COMMONWEALTH COURT OF PENNSYLVANIA


decided: September 26, 1988.

NORTHUMBERLAND COUNTY AREA VOCATIONAL-TECHNICAL SCHOOL EDUCATION ASSOCIATION, APPELLANT
v.
NORTHUMBERLAND COUNTY AREA VOCATIONAL-TECHNICAL SCHOOL, APPELLEE

Appeal from the Order of the Court of Common Pleas of Northumberland County, in the case of Northumberland County Area Vocational-Technical School v. Northumberland County Area Vocational-Technical School Education Association, No. CV-86-938.

COUNSEL

Thomas W. Scott, with him, Lynne L. Wilson, for appellant.

Frank E. Garrigan, Garrigan & Rosini, for appellee.

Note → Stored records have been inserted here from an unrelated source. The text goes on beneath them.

(* ===== verification/FileFrames.v ===== *)
(** * Frames of mapped files (kernel/src/file_frames.rs)

    The cache of physical pages that file mappings share.  A shared page is the
    file's own memory: reads of the file are overlaid with it and writes of the
    file update it, which is what the VFS asks of its [Frames].  Filling the cache
    ([map]) needs the VFS and the mappings, and is in Mappings.v. *)
From stdpp Require Import list.
From S2P Require Import Prelude Memory Paging.
From S2P Require Vfs.

Definition CAPACITY : nat := 64.

Record Key := mkKey {
  k_node : nat; k_generation : Z; k_version : Z; k_offset : nat; k_count : nat; k_shared : bool; k_snapshot : Z }.
Record Entry := mkEntry { e_key : Key; e_frame : Z; e_age : Z }.

Definition same_page (a b : Key) : bool :=
  Nat.eqb (k_node a) (k_node b) && (k_generation a =? k_generation b) && (k_version a =? k_version b)
  && Nat.eqb (k_offset a) (k_offset b) && Bool.eqb (k_shared a) (k_shared b) && (k_snapshot a =? k_snapshot b)
  && (k_shared a || Nat.eqb (k_count a) (k_count b)).

(** The statics [CACHE] and [SNAPSHOTS], over the machine's frames. *)
Record FrameCache (PT : Type) := mkCache { fc_entries : list (option Entry); fc_snapshots : Z; fc_machine : Machine PT }.
Arguments mkCache {PT}. Arguments fc_entries {PT}. Arguments fc_snapshots {PT}. Arguments fc_machine {PT}.

Section cache.
Context {PT : Type} `{PageTables PT, PhysFrames}.
#[local] Abbreviation Op := (M (FrameCache PT) unit).
Implicit Types c : FrameCache PT.

Definition cache_new (m : Machine PT) : FrameCache PT := mkCache (replicate CAPACITY None) 1 m.
Definition set_entries es c : FrameCache PT := mkCache es (fc_snapshots c) (fc_machine c).
(** A call of paging.rs: [Ok], or any error. *)
Definition paging {A} (f : M (Machine PT) MapRangeError A) : Op (option A) := λ c,
  let '(r, m) := f (fc_machine c) in
  (match r with Ok a => Ok (Some a) | Err _ => Ok None | Panic => Panic end, mkCache (fc_entries c) (fc_snapshots c) m).
Definition paging_true (f : M (Machine PT) MapRangeError bool) : Op bool := o ← paging f; mret (bool_decide (o = Some true)).
Definition paging_unit {A} (f : M (Machine PT) MapRangeError A) : Op unit := _ ← paging f; mret tt.

Definition references c (frame : Z) : Z := Paging.references (cow (fc_machine c)) frame.

(** ** Giving unused pages back *)

Fixpoint reclaim_slots (es : list (option Entry)) : Op (list (option Entry) * nat) :=
  match es with
  | [] => mret ([], 0%nat)
  | None :: es => '(es, n) ← reclaim_slots es; mret (None :: es, n)
  | Some e :: es =>
    refs ← gets (λ c, references c (e_frame e));
    released ← (if refs =? 1 then paging_true (release_file_frame (e_frame e)) else mret false);
    '(es, n) ← reclaim_slots es;
    mret (if released : bool then (None :: es, S n) else (Some e :: es, n))
  end.
Definition reclaim_unused : Op nat :=
  es ← gets fc_entries;
  '(es, n) ← reclaim_slots es;
  _ ← modify (set_entries es);
  mret n.

(** ** The shared pages of a file *)

Definition of_file (node : nat) (generation : Z) (k : Key) : bool :=
  k_shared k && Nat.eqb (k_node k) node && (k_generation k =? generation).

Fixpoint overlay_entries (es : list (option Entry)) (node : nat) (generation : Z) (offset : nat) (bytes : list byte) : Op (list byte) :=
  match es with
  | [] => mret bytes
  | o :: es =>
    bytes ← (match o with
             | Some e =>
               if negb (of_file node generation (e_key e)) then mret bytes else
               let start := Nat.max offset (k_offset (e_key e)) in
               let stop := Nat.min (offset + length bytes) (k_offset (e_key e) + k_count (e_key e)) in
               if Nat.ltb start stop then
                 part ← paging (read_file_frame (e_frame e) (start - k_offset (e_key e)) (stop - start));
                 mret (match part with Some part => splice bytes (start - offset) part | None => bytes end)
               else mret bytes
             | None => mret bytes
             end);
    overlay_entries es node generation offset bytes
  end.
Definition overlay (node : nat) (generation : Z) (offset : nat) (bytes : list byte) : Op (list byte) :=
  es ← gets fc_entries; overlay_entries es node generation offset bytes.

Definition grown (offset len : nat) (k : Key) : Key :=
  if Nat.ltb offset (k_offset k + 4096) && Nat.ltb (k_offset k) (offset + len)
  then mkKey (k_node k) (k_generation k) (k_version k) (k_offset k)
         (Nat.max (k_count k) (Nat.min (offset + len - k_offset k) 4096)) (k_shared k) (k_snapshot k)
  else k.

(** The loops of [update] and [replace] over the entries of the file. *)
Fixpoint each_entry (es : list (option Entry)) (f : Entry → Op Entry) : Op (list (option Entry)) :=
  match es with
  | [] => mret []
  | None :: es => es ← each_entry es f; mret (None :: es)
  | Some e :: es => e ← f e; es ← each_entry es f; mret (Some e :: es)
  end.

Definition update_entry (node : nat) (generation : Z) (offset : nat) (bytes : list byte) (e : Entry) : Op Entry :=
  if negb (of_file node generation (e_key e)) then mret e else
  let k := grown offset (length bytes) (e_key e) in
  let start := Nat.max offset (k_offset k) in
  let stop := Nat.min (offset + length bytes) (k_offset k + k_count k) in
  _ ← (if Nat.ltb start stop
       then paging_unit (write_file_frame (e_frame e) (start - k_offset k) (slice bytes (start - offset) (stop - start)))
       else mret tt);
  mret (mkEntry k (e_frame e) (e_age e)).
Definition update (node : nat) (generation : Z) (offset : nat) (bytes : list byte) : Op unit :=
  es ← gets fc_entries; es ← each_entry es (update_entry node generation offset bytes); modify (set_entries es).

Definition replace_entry (node : nat) (generation : Z) (bytes : list byte) (e : Entry) : Op Entry :=
  let k := e_key e in
  if negb (of_file node generation k) then mret e else
  let count := Nat.min (length bytes - k_offset k) 4096 in
  let page := if Nat.ltb 0 count then slice bytes (k_offset k) count ++ replicate (4096 - count) x00 else replicate 4096 x00 in
  _ ← paging_unit (write_file_frame (e_frame e) 0 page);
  mret (mkEntry (mkKey (k_node k) (k_generation k) (k_version k) (k_offset k) count (k_shared k) (k_snapshot k)) (e_frame e) (e_age e)).
Definition replace (node : nat) (generation : Z) (bytes : list byte) : Op unit :=
  es ← gets fc_entries; es ← each_entry es (replace_entry node generation bytes); modify (set_entries es).

(** ** Looking up and evicting *)

(** [find] of a page; it becomes the youngest. *)
Definition find_page (key : Key) (es : list (option Entry)) : option (nat * Entry) :=
  i ← position (from_option (λ e, same_page (e_key e) key) false) es;
  e ← mjoin (es !! i);
  Some (i, e).
Definition touch (i : nat) (e : Entry) c : FrameCache PT := set_entries (<[i := Some (mkEntry (e_key e) (e_frame e) 0)]> (fc_entries c)) c.
Definition grow_older c : FrameCache PT :=
  set_entries (map (option_map (λ e, mkEntry (e_key e) (e_frame e) (Z.min (e_age e + 1) (2 ^ 64 - 1)))) (fc_entries c)) c.

(** [filter(references == 1).max_by_key(age)]: the last of the oldest. *)
Fixpoint oldest_from (i : nat) (es : list (option Entry)) (best : option (nat * Z)) c : option nat :=
  match es with
  | [] => fst <$> best
  | o :: es =>
    let best := match o with
                | Some e =>
                  if references c (e_frame e) =? 1 then
                    match best with
                    | Some (_, age) => if age <=? e_age e then Some (i, e_age e) else best
                    | None => Some (i, e_age e)
                    end
                  else best
                | None => best
                end in
    oldest_from (S i) es best c
  end.
Definition victim c : option nat :=
  match position (λ o, negb (bool_decide (is_Some o))) (fc_entries c) with
  | Some i => Some i
  | None => oldest_from 0 (fc_entries c) None c
  end.

(** The loop over the cache under physical pressure: the slots are emptied whether
    or not the frame could be given back. *)
Fixpoint drop_unused (es : list (option Entry)) : Op (list (option Entry)) :=
  match es with
  | [] => mret []
  | o :: es =>
    o ← (match o with
         | Some e =>
           refs ← gets (λ c, references c (e_frame e));
           if refs =? 1 then _ ← paging_unit (release_file_frame (e_frame e)); mret None else mret (Some e)
         | None => mret None
         end);
    es ← drop_unused es;
    mret (o :: es)
  end.

(** ** What the VFS sees *)

(** The state a call leaves; [overlay]'s bytes. *)
#[export] Instance cache_frames : Vfs.Frames (FrameCache PT) := {|
  Vfs.fr_replace node generation bytes c := snd (replace node generation bytes c);
  Vfs.fr_update node generation offset bytes c := snd (update node generation offset bytes c);
  Vfs.fr_overlay node generation offset bytes c := match fst (overlay node generation offset bytes c) with Ok b => b | _ => bytes end |}.
End cache.
(* ===== verification/Mappings.v ===== *)
(** * Mapped files and the pager (userspace.rs, file_frames.rs, task.rs)

    File mappings of a process: pages that are absent until they are used, the
    cache that supplies their frames, eviction to the file or to swap, and the
    pager task that serves faults.  Files are the VFS of vfs.rs, whose shared
    pages are the frame cache; swapped pages are swap.rs.

    A function that returns [Option] is a computation whose error is [tt]. *)
From stdpp Require Import list.
From S2P Require Import Prelude Config Block Memory Paging PagingOwn Loader FileFrames.
From S2P Require VfsPath Vfs Swap FileMapping Process Capability.

(** ** Data *)

Definition USER_MMAP_PAGES : nat := 16.

Record LazyFile := mkLazy { lz_shared : bool; lz_file : nat; lz_generation : Z; lz_offset : nat; lz_length : nat }.
Record AnonymousMapping := mkAnon {
  an_address : Z; an_size : Z; an_writable : bool; an_lazy : option LazyFile;
  an_resident : Z; an_dirty : Z; an_swap : list (option Swap.Handle) }.

Definition with_resident (b : Z) (p : AnonymousMapping) : AnonymousMapping :=
  mkAnon (an_address p) (an_size p) (an_writable p) (an_lazy p) b (an_dirty p) (an_swap p).
Definition with_dirty (b : Z) (p : AnonymousMapping) : AnonymousMapping :=
  mkAnon (an_address p) (an_size p) (an_writable p) (an_lazy p) (an_resident p) b (an_swap p).
Definition with_swap (l : list (option Swap.Handle)) (p : AnonymousMapping) : AnonymousMapping :=
  mkAnon (an_address p) (an_size p) (an_writable p) (an_lazy p) (an_resident p) (an_dirty p) l.

(** [1_u16 << index], for the pages of a mapping. *)
Definition bit (index : nat) : Z := Z.shiftl 1 (Z.of_nat index).
Definition has (mask : Z) (index : nat) : bool := negb (Z.land mask (bit index) =? 0).
Definition page_count (p : AnonymousMapping) : nat := Z.to_nat (an_size p / 4096).
Definition contains (p : AnonymousMapping) (address : Z) : bool := (an_address p <=? address) && (address <? an_address p + an_size p).
Definition page_index (p : AnonymousMapping) (address : Z) : nat := Z.to_nat ((address - an_address p) / 4096).
Definition page_address (p : AnonymousMapping) (index : nat) : Z := an_address p + Z.of_nat (index * 4096).
(** [backing.length.saturating_sub(index * 4096).min(4096)] *)
Definition page_bytes (l : LazyFile) (index : nat) : nat := Nat.min (lz_length l - index * 4096) 4096.
Lemma request_page_runs rs task address write : runs (world_inv rs None) (request_page task address write) (λ _, world_inv rs None).
Proof.
  intros w [Hc [Hps Hq]]. unfold request_page. rewrite bind_gets.
  match goal with |- context [match ?o with Some _ => _ | None => _ end] => destruct o as [[[space slot] p]|] eqn:E end; [|done].
  apply bind_Some in E as (i & _ & E). apply bind_Some in E as (x & Ex & E). apply bind_Some in E as (space' & Es & E).
  apply bind_Some in E as (slot' & _ & E). apply bind_Some in E as (p' & Ep & E). injection E as -> -> ->.
  destruct (process_at_ok rs w i x Hps Ex) as [Hsp Hms].
  assert (request_ok rs (mkRequest task space slot p address write)) as Hr.
  { split; [by apply Hsp|]. apply Hms, list_elem_of_lookup. exists slot. cbn. by destruct (pr_mappings x !! slot) as [[y|]|]; simplify_eq/=. }
  unfold pager. pose proof (pager_push_ok rs _ _ Hq Hr) as Hq'. destruct (pager_push _ (w_pager w)) as [b q]. split; [exact Hc|]. by split.
Qed.

Lemma pager_finish_runs rs c : runs (world_inv rs None) (pager (pager_finish c)) (λ _, world_inv rs None).
Proof.
  intros w [Hc [Hps Hq]]. unfold pager. assert (pager_ok rs (snd (pager_finish c (w_pager w)))) as Hq'.
  { unfold pager_finish. destruct (position is_none (pq_completions (w_pager w))); exact Hq. }
  destruct (pager_finish c (w_pager w)) as [b q]. split; [exact Hc|]. by split.
Qed.
Lemma resume_fault_runs rs task address : runs (world_inv rs None) (resume_fault task address) (λ _, world_inv rs None).
Proof.
  unfold resume_fault. eapply (runs_seq _ _ _ (λ _, world_inv rs None)); [|intros o; by apply runs_ret].
  intros w [Hc [Hps Hq]]. unfold pager. assert (pager_ok rs (snd (take_completion task address (w_pager w)))) as Hq'.
  { unfold take_completion. destruct (position _ (pq_completions (w_pager w))); exact Hq. }
  destruct (take_completion task address (w_pager w)) as [b q]. split; [exact Hc|]. by split.
Qed.

Lemma store_mapping_runs rs task slot p : mapping_ok p → runs (world_inv rs None) (store_mapping task slot p) (λ _, world_inv rs None).
Proof.
  intros Hp w [Hc [Hps Hq]]. unfold store_mapping, modify. destruct (find_process task (w_procs w)) as [i|]; [|by split].
  split; [exact Hc|]. split; [|exact Hq]. intros x [j Hj]%list_elem_of_lookup. cbn in Hj. rewrite list_lookup_alter in Hj.
  destruct (decide (i = j)) as [->|]; [|apply Hps; by eapply list_elem_of_lookup_2].
  destruct (w_procs w !! j) as [[y|]|] eqn:Ey; cbn in Hj; simplify_eq.
  destruct (Hps y ltac:(by eapply list_elem_of_lookup_2)) as [Hsp Hms]. split; [exact Hsp|]. cbn.
  intros q [k Hk]%list_elem_of_lookup. apply list_lookup_insert_Some in Hk as [(_ & [= <-] & _)|[_ Hk]]; [done|]. apply Hms. by eapply list_elem_of_lookup_2.
Qed.

Lemma pager_round_runs rs : runs (world_inv rs None) pager_round (λ _, world_inv rs None).
Proof.
  unfold pager_round. eapply (runs_seq _ _ _ (λ o w, world_inv rs None w ∧ ∀ r, o = Some r → request_ok rs r)).
  { intros w [Hc [Hps Hq]]. unfold pager. destruct (pager_pop_ok rs _ Hq) as [Hq' Hr]. destruct (pager_pop (w_pager w)) as [o q].
    split; [|exact Hr]. split; [exact Hc|]. by split. }
  intros [r|]; [|apply runs_ret; by intros w []]. apply runs_pure. intros Hr. destruct (Hr r eq_refl) as [Hsp Hp].
  eapply runs_seq; [by apply populate_runs|]. intros [ok p]. cbn [snd]. apply runs_pure. intros Hp'.
  eapply (runs_seq _ _ _ (λ _, world_inv rs None)); [destruct ok; [by apply store_mapping_runs|by apply runs_ret]|].
  intros ?. eapply runs_seq; [apply pager_finish_runs|]. intros b. by apply runs_ret.
Qed.

Lemma try_break_answers r a rs lost ts m res m' : tracked m0 rs lost ts m → r ∈ rs → USER_REGION_START ≤ a < USER_REGION_END →
  try_break_cow r a m = (res, m') → match res with Err _ => False | _ => True end.
Proof.
  intros (c & Hc & Hroots & _) Hr Ha Hm. destruct (reached_good m0 Hboot m c Hc) as [g [Ho He Hro _ _]].
  pose proof (try_break_cow_spec (cl_shared c) m g r a res m' Ho He ltac:(rewrite Hro; auto) Ha Hm) as Hs. by destruct res.
Qed.

Lemma mark_dirty_ok rs w i x address : world_inv rs None w → process_at i w = Some x → world_inv rs None (mark_dirty i x address w).
Proof.
  intros [Hc [Hps Hq]] Hx. unfold mark_dirty. destruct (find_mapping address (pr_mappings x)) as [slot|]; [|by split].
  destruct (process_at_ok rs w i x Hps Hx) as [Hsp Hms].
  split; [exact Hc|]. split; [|exact Hq]. intros y [j Hj]%list_elem_of_lookup. cbn in Hj.
  apply list_lookup_insert_Some in Hj as [(_ & [= <-] & _)|[_ Hj]]; [|apply Hps; by eapply list_elem_of_lookup_2].
  split; [exact Hsp|]. cbn. intros p [k Hk]%list_elem_of_lookup. rewrite list_lookup_alter in Hk.
  destruct (decide (slot = k)) as [->|]; [|apply Hms; by eapply list_elem_of_lookup_2].
  destruct (pr_mappings x !! k) as [[p'|]|] eqn:Ep; cbn in Hk; simplify_eq.
  assert (mapping_ok p') as Hp' by (apply Hms; by eapply list_elem_of_lookup_2).
  unfold mark_file_page_dirty. by repeat case_match.
Qed.

Lemma cow_fault_runs rs task address : USER_REGION_START ≤ address < USER_REGION_END →
  runs (world_inv rs None) (try_handle_cow_fault task address) (λ _, world_inv rs None).
Proof.
  intros Ha. unfold try_handle_cow_fault.
  eapply (runs_seq _ _ _ (λ o w, world_inv rs None w ∧ ∀ i x, o = Some (i, x) → proc_ok rs x)).
  { apply runs_gets. intros w Hw. split; [exact Hw|]. intros i x (j & _ & (y & Hy & [= <- <-])%bind_Some)%bind_Some. eapply process_at_ok; [apply Hw|exact Hy]. }
  intros [[i x]|]; cbn [mbind option_bind]; [|apply runs_ret; by intros w []]. apply runs_pure. intros Hx. destruct (Hx i x eq_refl) as [Hsp _].
  destruct (pr_space x) as [space|] eqn:Es; cbn; [|by apply runs_ret]. case_match; [by apply runs_ret|].
  eapply (runs_seq _ _ _ (λ _, world_inv rs None)).
  { eapply runs_weaken.
    1: apply (on_machine_runs rs None _ (λ _, True)).
    2: done.
    2: by intros o w [].
    intros lost ts m r m' Ht Hm. pose proof (try_break_answers _ _ _ _ _ _ _ _ Ht (Hsp _ eq_refl) Ha Hm) as Hans. destruct r as [b|e|]; [|done|done].
    split; [done|]. eapply tracked_break; [exact Hboot|exact Ht|by apply Hsp|exact Ha|exact Hm]. }
  intros o. case_match; [by apply runs_ret|].
  eapply (runs_seq _ _ _ (λ o w, world_inv rs None w ∧ ∀ i x, o = Some (i, x) → process_at i w = Some x)).
  { apply runs_gets. intros w Hw. split; [exact Hw|]. intros j y (j' & _ & (y' & Hy & [= <- <-])%bind_Some)%bind_Some. exact Hy. }
  intros o'. eapply (runs_seq _ _ _ (λ _, world_inv rs None)); [|intros ?; by apply runs_ret].
  destruct o' as [[j y]|]; [|apply runs_ret; by intros w []]. apply runs_modify. intros w [Hw Hy]. apply mark_dirty_ok; [exact Hw|by apply Hy].
Qed.

(** ** Steps of the pager's world *)

(** A faulting task asks for a page or collects the answer, the pager serves a
    request, memory pressure evicts a page, a write fault is resolved, a program
    stores through its page tables. *)
Inductive pager_step (rs : list Z) : World PT K D → World PT K D → Prop :=
| ps_request task address write r w w' : request_page task address write w = (Ok r, w') → pager_step rs w w'
| ps_resume task address r w w' : resume_fault task address w = (Ok r, w') → pager_step rs w w'
| ps_round r w w' : pager_round w = (Ok r, w') → pager_step rs w w'
| ps_evict r w w' : evict_one_mapped_file_page w = (Ok r, w') → pager_step rs w w'
| ps_write_fault task address r w w' : USER_REGION_START ≤ address < USER_REGION_END →
    try_handle_cow_fault task address w = (Ok r, w') → pager_step rs w w'
| ps_store root address bytes w w' : root ∈ rs → USER_REGION_START ≤ address < USER_REGION_END →
    on_cache (λ c, match user_store root address bytes (fc_machine c) with
                   | Some m => (Ok tt, mkCache (fc_entries c) (fc_snapshots c) m)
                   | None => (Panic, c)
                   end) w = (Ok tt, w') → pager_step rs w w'.

Lemma runs_step {A} rs (f : Op A) w r w' : runs (world_inv rs None) f (λ _, world_inv rs None) → world_inv rs None w → f w = (Ok r, w') → world_inv rs None w'.
Proof. intros Hf Hw E. specialize (Hf w Hw). by rewrite E in Hf. Qed.

Lemma pager_step_inv rs w w' : pager_step rs w w' → world_inv rs None w → world_inv rs None w'.
Proof.
  intros Hs Hw. destruct Hs.
  - by eapply runs_step; [apply request_page_runs| |].
  - by eapply runs_step; [apply resume_fault_runs| |].
  - by eapply runs_step; [apply pager_round_runs| |].
  - by eapply runs_step; [apply evict_one_runs| |].
  - by eapply runs_step; [apply cow_fault_runs| |].
  - destruct Hw as [[[lost (c & Hc & Hr & Hh & Hsh)] Hhole] Ha]. unfold on_cache in *.
    destruct (user_store root address bytes (fc_machine (Vfs.frames (w_vfs w)))) as [m'|] eqn:E; [|done].
    match goal with Hm : _ = (Ok tt, w') |- _ => injection Hm as <- end. split; [|exact Ha]. split; [|done].
    exists lost, c. split; [|by split]. eapply one_step; [exact Hboot|exact Hc|]. eapply st_store; [by apply Hr|done|exact E].
Qed.

Lemma pager_steps_inv rs w w' : rtc (pager_step rs) w w' → world_inv rs None w → world_inv rs None w'.
Proof. induction 1 as [|w w1 w2 Hs _ IH]; [done|]. intros Hw. by eapply IH, pager_step_inv. Qed.
End world.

Judges Craig and Barry, and Senior Judge Kalish, sitting as a panel of three. Opinion by Judge Craig.

Author: Craig

[ 120 Pa. Commw. Page 60]

The Northumberland County Area Vocational-Technical School Education Association appeals an order, of the Court of Common Pleas of Northumberland County, vacating an arbitrator's award that sustained a grievance filed by the association against the Northumberland County Area Vocational-Technical School.

The facts, as determined by the arbitrator, are as follows. In 1981 the association and the school entered into a collective bargaining agreement. Section 9.2 of the collective bargaining agreement provided:

No professional employee shall be reduced in rank or compensation or deprived of any professional advantage as defined in the Public School Code without just cause as provided in the Public School Code.

Before the 1985-86 school year, the school informed three members of the association that they would be demoted

[ 120 Pa. Commw. Page 61]

    to half-time status. In the fall of 1985 whenever any members of the teaching faculty were absent, the school offered the demoted teachers the opportunity to substitute for the absent teachers. In the late fall of 1985, the school discontinued this policy and began to employ other substitute teachers. As a result, the association filed a grievance and asserted that, under section 1125.1 of the Public School Code*fn1 (School Code) and the collective bargaining agreement, the demoted teachers have the right to be recalled in the place of any absent teacher.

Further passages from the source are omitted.